WHAT YOU ARE ASKED TO DO: Start with the first line of the records below. Output each line exactly, ending with the one that contains "with (t0 + Z.of_nat".

MATERIAL PROVIDED:
Lemma log_key_tells_the_second_witness :
  valid_datetime noon = true
  /\ valid_datetime noon_and_a_second = true
  /\ (log_key noon = log_key noon_and_a_second <-> noon = noon_and_a_second).
Proof.
  split; [reflexivity|]. split; [reflexivity|].
  apply (log_key_tells_the_second noon noon_and_a_second); reflexivity.
Defined.

End NamesExtra.

(* ------------------------------------------------------------------ *)
(** ** The poll loop                                                    *)
(* ------------------------------------------------------------------ *)

Module PollExtra.
Import Json Transcode TranscodeMore.
Local Open Scope Z_scope.

(** The loop from its [n]-th query to a terminal answer at the [k]-th,
    with instantaneous queries. *)
Lemma poll_loop_reaches_terminal
    (mc : provider) (interval timeout t0 : Z) (k : nat) :
  0 <= interval ->
  (forall n, query_time mc n = 0) ->
  (forall j, (j < k)%nat -> is_terminal (job_status (get_job mc j)) = false) ->
  is_terminal (job_status (get_job mc k)) = true ->
  (k = 0%nat \/ (Z.of_nat k - 1) * interval <= timeout) ->
  forall m n, (n + m = k)%nat ->
    poll_loop (S m) mc interval timeout t0 (t0 + Z.of_nat n * interval) n
    = Some (mkPollResult (job_status (get_job mc k)) (get_job mc k)
                         (t0 + Z.of_nat k * interval)).
Proof.
  intros Hint Hq Hbefore Hk Hto.
  induction m as [|m IH]; intros n Hn; cbn [poll_loop]; rewrite Hq, Z.add_0_r.
  - assert (n = k) by lia. subst n. now rewrite Hk.
  - rewrite (Hbefore n) by lia.
    assert (Hle : t0 + Z.of_nat n * interval - t0 <= timeout) by nia.
    destruct (Z.gtb_spec (t0 + Z.of_nat n * interval - t0) timeout); [lia|].
    replace (t0 + Z.of_nat n * interval + interval)
      with (t0 + Z.of_nat (S n) * interval) by lia.
    apply IH. lia.
Qed.
(** * DR4SR: sequence pooling, negative sampling, top-k masking and the
      training drivers, embedded from [models/layers.py],
      [model/basemodel.py], [model/gru4rec.py] and [model/metamodel.py].

    Tensors are nested lists carrying their shape where the source reads
    [.shape]; Python exceptions are the left summand of a [sum]; objects
    that are shared by reference live in an explicit store. *)

From Stdlib Require Import ZArith QArith Lia.
From stdpp Require Import gmap strings list fin_maps pretty.

Set Warnings "-register-all".

Local Open Scope Z_scope.

(** ** Python exceptions and fallible computations *)

Inductive exn : Type :=
| ValueError (msg : string)
| AssertionError
| AttributeError
| IndexError
| KeyError (key : string)
| RuntimeError
| TypeError
| UnboundLocalError
| ZeroDivisionError
| FileNotFoundError
| StopIteration
| KeyboardInterrupt.

Definition res (A : Type) : Type := exn + A.

Definition raise {A} (e : exn) : res A := inl e.
Definition ok {A} (a : A) : res A := inr a.

Definition rbind {A B} (m : res A) (k : A -> res B) : res B :=
  match m with
  | inl e => inl e
  | inr a => k a
  end.

Notation "'let*' x ':=' m 'in' k" := (rbind m (fun x => k))
  (at level 10, x pattern, m at level 100, k at level 200).

Fixpoint mapM_res {A B} (f : A -> res B) (l : list A) : res (list B) :=
  match l with
  | [] => ok []
  | a :: l' =>
      let* b := f a in
      let* bs := mapM_res f l' in
      ok (b :: bs)
  end.

(** Code that mutates [self] and may raise: the state reached when the
    exception leaves is kept, as the object stays mutated in Python. *)
Definition M (S A : Type) : Type := S -> res A * S.

Definition mret {S A} (a : A) : M S A := fun s => (ok a, s).
Definition mraise {S A} (e : exn) : M S A := fun s => (raise e, s).
Definition mbind' {S A B} (m : M S A) (k : A -> M S B) : M S B :=
  fun s =>
    match m s with
    | (inl e, s') => (inl e, s')
    | (inr a, s') => k a s'
    end.
Definition mget {S} : M S S := fun s => (ok s, s).
Definition mmodify {S} (f : S -> S) : M S unit := fun s => (ok tt, f s).
Definition mlift {S A} (r : res A) : M S A := fun s => (r, s).

Notation "'let!' x ':=' m 'in' k" := (mbind' m (fun x => k))
  (at level 10, x pattern, m at level 100, k at level 200).

(** [rows] is a rectangular [n] by [d] array. *)
Definition wf_rows {A} (n d : nat) (rows : list (list A)) : Prop :=
  length rows = n /\ Forall (fun r => length r = d) rows.

(** [x in [s1; ...]] on Python strings. *)
Definition str_in (s : string) (l : list string) : bool :=
  existsb (String.eqb s) l.

(** ** [models/layers.py]: SeqPoolingLayer *)

Module Layers.

Definition pooling_types : list string :=
  ["origin"; "mask"; "concat"; "sum"; "mean"; "max"; "last"].

Record SeqPoolingLayer : Type := mkSeqPoolingLayer {
  pooling_type : string;
  keepdim : bool
}.

(** [SeqPoolingLayer.__init__]: the message of the ValueError is the
    source's literal followed by the offending value. *)
Definition init (pooling_type : string) (keepdim : bool)
  : res SeqPoolingLayer :=
  if negb (str_in pooling_type pooling_types) then
    raise (ValueError
      ("pooling_type can only be one of ['origin', 'mask', 'concat', 'sum', 'mean', 'max', 'last']"
       +:+ "but " +:+ pooling_type +:+ " is given."))
  else
    ok (mkSeqPoolingLayer pooling_type keepdim).

(** *** Tensors over an abstract scalar

    The source computes on float32 tensors.  The pooling code only moves,
    masks, adds, multiplies, divides and compares entries, so the scalar
    type and its operations are parameters; rounding is whatever [add],
    [mul] and [div] do. *)

Section Forward.
Context {R : Type}.
Variables (zero eps : R).
Variables (add mul div : R -> R -> R).
Variable (of_int : Z -> R).
Variable (ltb : R -> R -> bool).

(** A tensor is its shape together with its entries; an entry list
    agrees with the shape when [wf2] / [wf3] holds. *)
Record Tensor2 : Type := mkT2 {
  shape2 : nat * nat;
  data2 : list (list R)
}.

Record Tensor3 : Type := mkT3 {
  shape3 : nat * nat * nat;
  data3 : list (list (list R))
}.

Definition wf2 (t : Tensor2) : Prop :=
  let '(n, d) := shape2 t in wf_rows n d (data2 t).

Definition wf3 (t : Tensor3) : Prop :=
  let '(n, l, d) := shape3 t in
  length (data3 t) = n /\ Forall (wf_rows l d) (data3 t).

(** What [forward] hands back: a 2-D tensor, a 3-D tensor, or the
    (values, indices) pair that [Tensor.max(dim=1)] returns. *)
Inductive output : Type :=
| Out2 (t : Tensor2)
| Out3 (t : Tensor3)
| OutMax (values : Tensor2) (indices : list (list nat)).

(** [weight.unsqueeze(-1) * batch_seq_embeddings], weight of shape [N, L]. *)
Definition apply_weight (w : list (list R)) (x : list (list (list R)))
  : list (list (list R)) :=
  zip_with (zip_with (fun wj v => map (mul wj) v)) w x.

(** [torch.arange(L)] *)
Definition arange (L : nat) : list Z := map Z.of_nat (seq 0 L).

(** Lines 37-41: [mask[i][j][k] = (arange(L)[j] >= seq_len[i])]. *)
Definition padding_mask (L D : nat) (seq_len : list Z)
  : list (list (list bool)) :=
  map (fun s => map (fun j => repeat (j >=? s) D) (arange L)) seq_len.

(** [Tensor.masked_fill(mask, value)] *)
Definition masked_fill (x : list (list (list R)))
    (mask : list (list (list bool))) (value : R) : list (list (list R)) :=
  zip_with (zip_with (zip_with
    (fun e (m : bool) => if m then value else e))) x mask.

(** What lines 37-42 do to one sequence whose first position is numbered
    [a]: positions at or beyond [s] are filled with zeros. *)
Definition fill_row (D : nat) (s : Z) (a : nat) (row : list (list R))
  : list (list R) :=
  zip_with (zip_with (fun e (m : bool) => if m then zero else e)) row
    (map (fun j => repeat (j >=? s) D) (map Z.of_nat (seq a (length row)))).

(** The valid prefix of every sequence: its first [seq_len[i]] positions. *)
Definition prefixes (x : list (list (list R))) (seq_len : list Z)
  : list (list (list R)) :=
  zip_with (fun row s => take (Z.to_nat s) row) x seq_len.

(** A sequence cut to its first [s] positions and filled up to [L]
    positions with zero vectors. *)
Definition zero_padded (L D : nat) (s : Z) (row : list (list R))
  : list (list R) :=
  take (Z.to_nat s) row ++ repeat (repeat zero D) (L - Z.to_nat s).

(** Lines 28-29 on their own: the batch scaled by the weight, if there
    is one. *)
Definition weighted (weight : option (list (list R)))
    (x : list (list (list R))) : list (list (list R)) :=
  match weight with
  | Some w => apply_weight w x
  | None => x
  end.

(** Elementwise sum of a list of [D]-vectors: one row of [sum(dim=1)]. *)
Definition vsum (D : nat) (vs : list (list R)) : list R :=
  foldl (zip_with add) (repeat zero D) vs.

(** One row of [max(dim=1)]: running maximum and its position, the
    first position winning ties. *)
Definition vmax_step (j : nat) (acc : list (R * nat)) (v : list R)
  : list (R * nat) :=
  zip_with (fun (a : R * nat) e => if ltb (fst a) e then (e, j) else a) acc v.

Fixpoint vmax_from (j : nat) (acc : list (R * nat)) (vs : list (list R))
  : list (R * nat) :=
  match vs with
  | [] => acc
  | v :: vs' => vmax_from (S j) (vmax_step j acc v) vs'
  end.

Definition vmax (vs : list (list R)) : list (R * nat) :=
  match vs with
  | [] => []
  | v :: vs' => vmax_from 1 (map (fun e => (e, 0%nat)) v) vs'
  end.

(** [x.max(dim=1)]: reducing an empty dimension is an IndexError. *)
Definition max_dim1 (N L D : nat) (x : list (list (list R))) : res output :=
  if (L =? 0)%nat then raise IndexError
  else
    let rows := map vmax x in
    ok (OutMax (mkT2 (N, D) (map (map fst) rows)) (map (map snd) rows)).

(** [x[mask_token]] for a boolean mask of shape [N, L]. *)
Definition bool_index (x : list (list (list R))) (m : list (list bool))
  : list (list R) :=
  concat (zip_with (fun xr mr =>
    concat (zip_with (fun v (b : bool) => if b then [v] else []) xr mr)) x m).

(** [x.gather(dim=1, index=(seq_len-1)...).squeeze(1)], one row. *)
Definition gather_last (L : nat) (row : list (list R)) (s : Z)
  : res (list R) :=
  let idx := s - 1 in
  if (0 <=? idx) && (idx <? Z.of_nat L) then
    match row !! Z.to_nat idx with
    | Some v => ok v
    | None => raise RuntimeError
    end
  else raise RuntimeError.

Fixpoint gather_rows (L : nat) (x : list (list (list R))) (seq_len : list Z)
  : res (list (list R)) :=
  match seq_len with
  | [] => ok []
  | s :: seq_len' =>
      match x with
      | [] => raise RuntimeError
      | row :: x' =>
          let* v := gather_last L row s in
          let* vs := gather_rows L x' seq_len' in
          ok (v :: vs)
      end
  end.

(** Lines 65-67 on the whole batch.  An index without entries, as it
    is for [D = 0], is not checked against the batch: the result then
    has one empty row for every entry of [seq_len]. *)
Definition gather (L D : nat) (x : list (list (list R))) (seq_len : list Z)
  : res (list (list R)) :=
  if (D =? 0)%nat then ok (map (fun _ => []) seq_len)
  else gather_rows L x seq_len.

(** [SeqPoolingLayer.forward] on a 3-D batch ([dim() == 4] is false, so
    [_need_reshape] stays false and [result] is returned as it is).
    [seq_len] has shape [N], [weight] shape [N, L], [mask_token] shape
    [N, L], as the source's comments require.  [reshape(N, -1)] cannot
    infer the second dimension when [N = 0], which is a RuntimeError;
    [result] is unbound when no branch assigns it. *)
Definition forward (self : SeqPoolingLayer) (batch_seq_embeddings : Tensor3)
    (seq_len : list Z) (weight : option (list (list R)))
    (mask_token : option (list (list bool))) : res output :=
  let '(N, L, D) := shape3 batch_seq_embeddings in
  let x :=
    match weight with
    | Some w => apply_weight w (data3 batch_seq_embeddings)
    | None => data3 batch_seq_embeddings
    end in
  let ty := pooling_type self in
  if String.eqb ty "mask" then
    match mask_token with
    | None => raise AssertionError
    | Some m =>
        let sel := bool_index x m in
        ok (Out2 (mkT2 (length sel, D) sel))
    end
  else if str_in ty ["origin"; "concat"; "mean"; "sum"; "max"] then
    let mask := padding_mask L D seq_len in
    let x := masked_fill x mask zero in
    if String.eqb ty "origin" then
      ok (Out3 (mkT3 (N, L, D) x))
    else if str_in ty ["concat"; "max"] then
      if negb (keepdim self) then
        if String.eqb ty "concat" then
          if (N =? 0)%nat then raise RuntimeError
          else ok (Out2 (mkT2 (N, (L * D)%nat) (map (fun r => concat r) x)))
        else max_dim1 N L D x
      else
        if String.eqb ty "concat" then
          if (N =? 0)%nat then raise RuntimeError
          else ok (Out3 (mkT3 (N, 1%nat, (L * D)%nat)
                          (map (fun r => [concat r]) x)))
        else
          let* _ := max_dim1 N L D x in
          raise AttributeError
    else if str_in ty ["mean"; "sum"] then
      if String.eqb ty "sum" then
        if keepdim self then
          ok (Out3 (mkT3 (N, 1%nat, D) (map (fun r => [vsum D r]) x)))
        else
          ok (Out2 (mkT2 (N, D) (map (vsum D) x)))
      else
        if keepdim self then
          ok (Out3 (mkT3 (N, 1%nat, D)
            (zip_with (fun r s =>
               [map (fun e => div e (add (of_int s) eps)) (vsum D r)])
               x seq_len)))
        else
          ok (Out2 (mkT2 (N, D)
            (zip_with (fun r s => map (fun e => div e (of_int s)) (vsum D r))
               x seq_len)))
    else raise UnboundLocalError
  else if String.eqb ty "last" then
    let* rows := gather L D x seq_len in
    if negb (keepdim self) then
      ok (Out2 (mkT2 (length rows, D) rows))
    else
      ok (Out3 (mkT3 (length rows, 1%nat, D) (map (fun v => [v]) rows)))
  else raise UnboundLocalError.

TASK ANSWER:
Lemma log_key_tells_the_second_witness :
  valid_datetime noon = true
  /\ valid_datetime noon_and_a_second = true
  /\ (log_key noon = log_key noon_and_a_second <-> noon = noon_and_a_second).
Proof.
  split; [reflexivity|]. split; [reflexivity|].
  apply (log_key_tells_the_second noon noon_and_a_second); reflexivity.
Defined.

End NamesExtra.

(* ------------------------------------------------------------------ *)
(** ** The poll loop                                                    *)
(* ------------------------------------------------------------------ *)

Module PollExtra.
Import Json Transcode TranscodeMore.
Local Open Scope Z_scope.

(** The loop from its [n]-th query to a terminal answer at the [k]-th,
    with instantaneous queries. *)
Lemma poll_loop_reaches_terminal
    (mc : provider) (interval timeout t0 : Z) (k : nat) :
  0 <= interval ->
  (forall n, query_time mc n = 0) ->
  (forall j, (j < k)%nat -> is_terminal (job_status (get_job mc j)) = false) ->
  is_terminal (job_status (get_job mc k)) = true ->
  (k = 0%nat \/ (Z.of_nat k - 1) * interval <= timeout) ->
  forall m n, (n + m = k)%nat ->
    poll_loop (S m) mc interval timeout t0 (t0 + Z.of_nat n * interval) n
    = Some (mkPollResult (job_status (get_job mc k)) (get_job mc k)
                         (t0 + Z.of_nat k * interval)).
Proof.
  intros Hint Hq Hbefore Hk Hto.
  induction m as [|m IH]; intros n Hn; cbn [poll_loop]; rewrite Hq, Z.add_0_r.
  - assert (n = k) by lia. subst n. now rewrite Hk.
  - rewrite (Hbefore n) by lia.
    assert (Hle : t0 + Z.of_nat n * interval - t0 <= timeout) by nia.
    destruct (Z.gtb_spec (t0 + Z.of_nat n * interval - t0) timeout); [lia|].
    replace (t0 + Z.of_nat n * interval + interval)
      with (t0 + Z.of_nat (S n) * interval) by lia.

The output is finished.